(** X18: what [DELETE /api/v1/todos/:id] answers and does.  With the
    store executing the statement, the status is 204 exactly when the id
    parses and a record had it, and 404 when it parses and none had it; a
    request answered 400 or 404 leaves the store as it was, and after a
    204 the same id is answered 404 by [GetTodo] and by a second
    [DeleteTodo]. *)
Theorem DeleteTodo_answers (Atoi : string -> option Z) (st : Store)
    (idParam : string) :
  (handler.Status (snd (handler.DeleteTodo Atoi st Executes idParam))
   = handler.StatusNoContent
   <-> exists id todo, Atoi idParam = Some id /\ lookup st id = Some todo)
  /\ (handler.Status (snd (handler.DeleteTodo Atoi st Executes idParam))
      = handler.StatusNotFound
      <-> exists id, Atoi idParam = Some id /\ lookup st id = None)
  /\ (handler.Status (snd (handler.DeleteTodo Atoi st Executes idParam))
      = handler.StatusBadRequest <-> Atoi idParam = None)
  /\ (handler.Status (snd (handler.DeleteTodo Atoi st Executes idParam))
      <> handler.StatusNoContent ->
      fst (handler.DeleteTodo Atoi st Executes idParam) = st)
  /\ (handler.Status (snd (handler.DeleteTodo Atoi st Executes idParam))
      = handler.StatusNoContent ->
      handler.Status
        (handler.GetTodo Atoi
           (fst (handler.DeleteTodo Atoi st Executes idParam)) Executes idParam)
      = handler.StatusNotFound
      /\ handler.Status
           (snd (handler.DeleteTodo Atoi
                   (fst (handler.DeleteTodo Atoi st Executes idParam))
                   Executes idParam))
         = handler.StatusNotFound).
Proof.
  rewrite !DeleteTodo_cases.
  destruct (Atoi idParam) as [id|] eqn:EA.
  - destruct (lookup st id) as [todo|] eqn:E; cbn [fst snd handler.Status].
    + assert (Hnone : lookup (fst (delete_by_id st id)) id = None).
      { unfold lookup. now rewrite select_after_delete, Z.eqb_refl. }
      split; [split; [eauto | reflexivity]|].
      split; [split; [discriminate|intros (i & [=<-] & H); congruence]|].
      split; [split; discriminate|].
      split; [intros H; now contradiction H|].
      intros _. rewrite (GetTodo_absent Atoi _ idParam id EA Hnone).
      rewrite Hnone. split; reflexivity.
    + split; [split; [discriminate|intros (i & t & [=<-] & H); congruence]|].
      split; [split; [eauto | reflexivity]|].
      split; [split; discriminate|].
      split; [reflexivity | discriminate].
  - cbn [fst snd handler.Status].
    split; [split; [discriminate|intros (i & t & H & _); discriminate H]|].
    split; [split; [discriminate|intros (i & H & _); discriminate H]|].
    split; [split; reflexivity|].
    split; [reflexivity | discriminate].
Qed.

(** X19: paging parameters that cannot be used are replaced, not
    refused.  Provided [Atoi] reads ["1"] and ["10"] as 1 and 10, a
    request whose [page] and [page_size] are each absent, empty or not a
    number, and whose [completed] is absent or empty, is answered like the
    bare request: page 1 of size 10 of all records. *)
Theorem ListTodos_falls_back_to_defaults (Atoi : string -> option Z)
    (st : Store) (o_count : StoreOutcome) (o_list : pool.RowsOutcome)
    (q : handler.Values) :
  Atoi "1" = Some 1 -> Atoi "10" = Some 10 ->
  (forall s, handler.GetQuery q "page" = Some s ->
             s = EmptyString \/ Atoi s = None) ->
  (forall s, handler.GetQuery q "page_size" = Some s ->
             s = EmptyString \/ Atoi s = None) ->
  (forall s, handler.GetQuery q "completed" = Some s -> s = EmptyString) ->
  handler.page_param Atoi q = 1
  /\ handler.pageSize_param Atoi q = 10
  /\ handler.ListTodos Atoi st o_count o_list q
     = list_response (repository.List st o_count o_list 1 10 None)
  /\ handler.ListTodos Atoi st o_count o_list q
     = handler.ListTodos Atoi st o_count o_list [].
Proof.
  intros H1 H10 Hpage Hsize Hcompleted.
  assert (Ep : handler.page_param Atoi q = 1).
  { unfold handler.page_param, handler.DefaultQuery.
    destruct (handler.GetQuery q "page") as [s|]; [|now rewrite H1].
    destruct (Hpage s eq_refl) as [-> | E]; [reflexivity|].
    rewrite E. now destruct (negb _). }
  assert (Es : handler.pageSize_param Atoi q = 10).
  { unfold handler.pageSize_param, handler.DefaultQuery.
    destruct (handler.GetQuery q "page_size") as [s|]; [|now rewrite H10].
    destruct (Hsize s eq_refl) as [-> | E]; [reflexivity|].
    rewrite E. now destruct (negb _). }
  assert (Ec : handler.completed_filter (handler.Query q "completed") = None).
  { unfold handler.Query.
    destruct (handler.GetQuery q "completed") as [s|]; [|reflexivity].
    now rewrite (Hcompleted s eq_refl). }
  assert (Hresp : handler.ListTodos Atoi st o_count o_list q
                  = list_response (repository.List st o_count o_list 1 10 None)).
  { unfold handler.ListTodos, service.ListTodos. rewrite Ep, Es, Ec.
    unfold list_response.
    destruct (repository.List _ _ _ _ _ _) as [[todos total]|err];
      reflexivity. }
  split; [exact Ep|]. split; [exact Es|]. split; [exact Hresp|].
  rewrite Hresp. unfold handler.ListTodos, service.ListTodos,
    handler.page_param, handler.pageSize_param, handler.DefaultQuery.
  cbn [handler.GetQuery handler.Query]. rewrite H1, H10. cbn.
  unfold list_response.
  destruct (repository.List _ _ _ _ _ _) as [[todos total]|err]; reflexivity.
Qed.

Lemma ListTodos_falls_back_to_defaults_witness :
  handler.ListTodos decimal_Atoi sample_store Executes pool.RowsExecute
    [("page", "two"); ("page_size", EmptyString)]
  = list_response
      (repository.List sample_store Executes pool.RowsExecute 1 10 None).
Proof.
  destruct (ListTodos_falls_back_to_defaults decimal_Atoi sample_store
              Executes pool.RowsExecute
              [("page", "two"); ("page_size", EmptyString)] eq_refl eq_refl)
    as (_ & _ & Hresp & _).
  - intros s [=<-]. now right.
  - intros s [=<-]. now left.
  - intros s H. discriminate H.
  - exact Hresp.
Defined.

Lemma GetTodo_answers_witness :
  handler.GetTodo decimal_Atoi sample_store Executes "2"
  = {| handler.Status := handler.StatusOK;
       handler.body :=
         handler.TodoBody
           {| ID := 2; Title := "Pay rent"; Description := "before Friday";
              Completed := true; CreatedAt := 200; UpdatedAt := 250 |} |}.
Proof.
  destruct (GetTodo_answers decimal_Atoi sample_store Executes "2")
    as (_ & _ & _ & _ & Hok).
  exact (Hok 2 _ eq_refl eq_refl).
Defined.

****************************************

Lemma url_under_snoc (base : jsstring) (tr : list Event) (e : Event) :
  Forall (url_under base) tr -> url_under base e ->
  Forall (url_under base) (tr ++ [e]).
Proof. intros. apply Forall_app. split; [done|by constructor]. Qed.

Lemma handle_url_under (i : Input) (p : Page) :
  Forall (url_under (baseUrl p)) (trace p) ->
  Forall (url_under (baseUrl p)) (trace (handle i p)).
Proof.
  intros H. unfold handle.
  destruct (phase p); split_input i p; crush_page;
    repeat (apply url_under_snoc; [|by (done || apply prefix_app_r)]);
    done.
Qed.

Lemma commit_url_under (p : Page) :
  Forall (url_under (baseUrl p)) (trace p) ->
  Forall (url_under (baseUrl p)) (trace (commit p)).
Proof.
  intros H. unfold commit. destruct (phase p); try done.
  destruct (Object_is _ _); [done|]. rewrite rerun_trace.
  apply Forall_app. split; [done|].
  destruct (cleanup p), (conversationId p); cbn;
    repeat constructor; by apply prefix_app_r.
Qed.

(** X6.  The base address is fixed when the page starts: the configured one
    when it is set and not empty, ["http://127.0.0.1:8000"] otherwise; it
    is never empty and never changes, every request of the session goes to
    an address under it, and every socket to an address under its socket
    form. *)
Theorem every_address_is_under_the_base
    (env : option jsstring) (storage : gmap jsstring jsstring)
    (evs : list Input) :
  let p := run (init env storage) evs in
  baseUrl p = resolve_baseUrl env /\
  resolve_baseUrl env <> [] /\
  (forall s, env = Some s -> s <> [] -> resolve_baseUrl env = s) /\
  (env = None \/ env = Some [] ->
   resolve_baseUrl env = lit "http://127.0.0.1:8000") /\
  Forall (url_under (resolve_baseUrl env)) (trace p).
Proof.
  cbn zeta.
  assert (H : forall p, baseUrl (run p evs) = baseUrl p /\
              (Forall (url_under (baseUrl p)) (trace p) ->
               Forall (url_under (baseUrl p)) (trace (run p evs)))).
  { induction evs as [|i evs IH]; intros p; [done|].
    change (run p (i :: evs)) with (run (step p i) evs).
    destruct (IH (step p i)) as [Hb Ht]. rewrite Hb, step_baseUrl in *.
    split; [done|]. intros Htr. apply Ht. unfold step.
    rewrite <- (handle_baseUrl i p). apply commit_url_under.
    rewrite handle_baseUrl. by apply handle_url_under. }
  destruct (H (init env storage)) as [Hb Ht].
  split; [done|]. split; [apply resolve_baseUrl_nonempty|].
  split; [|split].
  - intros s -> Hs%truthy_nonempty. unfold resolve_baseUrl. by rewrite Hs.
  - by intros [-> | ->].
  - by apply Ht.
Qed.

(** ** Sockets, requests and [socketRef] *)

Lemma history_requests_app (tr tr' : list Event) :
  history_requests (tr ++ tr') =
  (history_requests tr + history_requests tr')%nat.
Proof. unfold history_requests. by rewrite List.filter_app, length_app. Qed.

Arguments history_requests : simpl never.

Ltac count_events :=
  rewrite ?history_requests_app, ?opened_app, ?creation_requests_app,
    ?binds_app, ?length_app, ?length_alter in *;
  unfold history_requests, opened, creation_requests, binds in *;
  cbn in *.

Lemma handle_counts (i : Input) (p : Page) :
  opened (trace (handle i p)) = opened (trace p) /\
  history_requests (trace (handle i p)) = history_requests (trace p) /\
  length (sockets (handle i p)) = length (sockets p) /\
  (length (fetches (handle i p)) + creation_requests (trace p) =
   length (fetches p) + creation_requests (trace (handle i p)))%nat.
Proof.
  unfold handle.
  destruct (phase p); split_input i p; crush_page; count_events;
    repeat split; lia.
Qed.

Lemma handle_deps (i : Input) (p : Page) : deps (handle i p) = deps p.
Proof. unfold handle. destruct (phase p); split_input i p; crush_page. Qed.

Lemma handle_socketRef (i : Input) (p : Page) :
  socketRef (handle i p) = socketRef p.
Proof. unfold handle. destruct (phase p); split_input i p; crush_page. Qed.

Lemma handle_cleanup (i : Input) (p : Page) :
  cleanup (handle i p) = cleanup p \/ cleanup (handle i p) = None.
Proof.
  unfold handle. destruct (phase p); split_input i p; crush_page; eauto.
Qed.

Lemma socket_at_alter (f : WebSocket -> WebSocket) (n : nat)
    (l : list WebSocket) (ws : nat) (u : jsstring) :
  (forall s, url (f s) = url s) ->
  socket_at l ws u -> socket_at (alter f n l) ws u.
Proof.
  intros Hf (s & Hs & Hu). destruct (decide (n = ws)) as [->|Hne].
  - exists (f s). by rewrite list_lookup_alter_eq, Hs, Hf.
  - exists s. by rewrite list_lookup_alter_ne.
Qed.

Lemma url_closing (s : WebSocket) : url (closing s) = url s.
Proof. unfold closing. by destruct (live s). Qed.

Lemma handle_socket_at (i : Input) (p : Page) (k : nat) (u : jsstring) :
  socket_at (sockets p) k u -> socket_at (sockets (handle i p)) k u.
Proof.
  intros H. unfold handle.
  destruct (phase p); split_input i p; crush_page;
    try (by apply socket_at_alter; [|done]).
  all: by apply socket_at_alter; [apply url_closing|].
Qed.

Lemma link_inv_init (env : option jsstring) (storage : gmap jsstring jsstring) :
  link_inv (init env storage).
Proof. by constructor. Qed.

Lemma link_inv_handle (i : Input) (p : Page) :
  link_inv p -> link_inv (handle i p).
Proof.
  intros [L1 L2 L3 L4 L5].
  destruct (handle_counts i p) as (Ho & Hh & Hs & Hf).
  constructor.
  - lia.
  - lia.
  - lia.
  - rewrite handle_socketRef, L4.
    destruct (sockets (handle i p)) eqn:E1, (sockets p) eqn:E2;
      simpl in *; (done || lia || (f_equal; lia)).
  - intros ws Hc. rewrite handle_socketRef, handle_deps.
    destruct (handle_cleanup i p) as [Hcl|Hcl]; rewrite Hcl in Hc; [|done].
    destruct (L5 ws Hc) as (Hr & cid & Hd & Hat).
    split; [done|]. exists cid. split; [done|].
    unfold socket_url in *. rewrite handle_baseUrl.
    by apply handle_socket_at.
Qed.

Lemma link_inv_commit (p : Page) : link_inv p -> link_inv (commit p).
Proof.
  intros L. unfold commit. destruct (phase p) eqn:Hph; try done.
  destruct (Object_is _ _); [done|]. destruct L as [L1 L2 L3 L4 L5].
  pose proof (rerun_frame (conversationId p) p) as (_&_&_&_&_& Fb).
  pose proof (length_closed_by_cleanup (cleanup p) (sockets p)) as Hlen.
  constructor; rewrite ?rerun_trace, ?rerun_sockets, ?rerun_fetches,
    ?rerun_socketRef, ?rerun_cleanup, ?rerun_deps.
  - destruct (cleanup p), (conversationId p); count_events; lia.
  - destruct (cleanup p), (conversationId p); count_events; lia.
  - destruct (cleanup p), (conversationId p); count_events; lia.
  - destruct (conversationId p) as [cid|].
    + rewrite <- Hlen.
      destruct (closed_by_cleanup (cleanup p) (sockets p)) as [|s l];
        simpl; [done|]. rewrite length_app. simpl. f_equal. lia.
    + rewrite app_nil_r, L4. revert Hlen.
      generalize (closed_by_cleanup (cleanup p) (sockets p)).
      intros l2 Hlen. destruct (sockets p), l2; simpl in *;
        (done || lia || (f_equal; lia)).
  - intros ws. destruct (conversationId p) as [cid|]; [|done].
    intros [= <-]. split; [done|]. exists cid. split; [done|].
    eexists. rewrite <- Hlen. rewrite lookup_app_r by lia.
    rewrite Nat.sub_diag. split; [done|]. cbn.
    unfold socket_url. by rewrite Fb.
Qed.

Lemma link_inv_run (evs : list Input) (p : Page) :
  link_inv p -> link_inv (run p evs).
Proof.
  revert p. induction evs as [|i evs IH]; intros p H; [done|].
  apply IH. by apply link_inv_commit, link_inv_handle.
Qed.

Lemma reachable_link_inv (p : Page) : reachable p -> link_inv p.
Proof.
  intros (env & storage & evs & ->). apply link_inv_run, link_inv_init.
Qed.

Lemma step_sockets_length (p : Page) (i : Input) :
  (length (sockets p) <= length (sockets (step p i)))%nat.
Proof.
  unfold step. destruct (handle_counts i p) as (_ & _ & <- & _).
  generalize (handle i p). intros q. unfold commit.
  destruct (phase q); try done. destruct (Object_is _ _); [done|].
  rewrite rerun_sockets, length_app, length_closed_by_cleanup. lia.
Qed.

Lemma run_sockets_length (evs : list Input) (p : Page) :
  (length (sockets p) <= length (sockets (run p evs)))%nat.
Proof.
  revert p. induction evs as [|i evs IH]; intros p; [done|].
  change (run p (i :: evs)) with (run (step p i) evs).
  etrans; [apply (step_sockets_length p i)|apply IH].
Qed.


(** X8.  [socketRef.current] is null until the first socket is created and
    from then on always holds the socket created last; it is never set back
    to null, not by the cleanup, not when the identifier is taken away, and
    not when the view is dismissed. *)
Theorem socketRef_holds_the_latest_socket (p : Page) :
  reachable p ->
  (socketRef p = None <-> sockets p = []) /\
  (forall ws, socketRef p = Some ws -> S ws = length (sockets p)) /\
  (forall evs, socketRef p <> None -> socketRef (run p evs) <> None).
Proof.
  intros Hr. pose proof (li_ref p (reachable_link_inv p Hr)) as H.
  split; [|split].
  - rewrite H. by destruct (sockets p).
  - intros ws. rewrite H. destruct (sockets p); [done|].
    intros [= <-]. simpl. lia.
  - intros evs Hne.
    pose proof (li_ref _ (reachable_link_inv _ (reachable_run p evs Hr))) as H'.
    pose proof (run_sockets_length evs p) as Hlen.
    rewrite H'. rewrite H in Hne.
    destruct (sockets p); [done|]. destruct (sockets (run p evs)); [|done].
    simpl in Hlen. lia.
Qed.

****************************************

Would you copy every line of the entries that includes the word "Hnone"?

**Finished exercise:**
    + assert (Hnone : lookup (fst (delete_by_id st id)) id = None).
      intros _. rewrite (GetTodo_absent Atoi _ idParam id EA Hnone).
      rewrite Hnone. split; reflexivity.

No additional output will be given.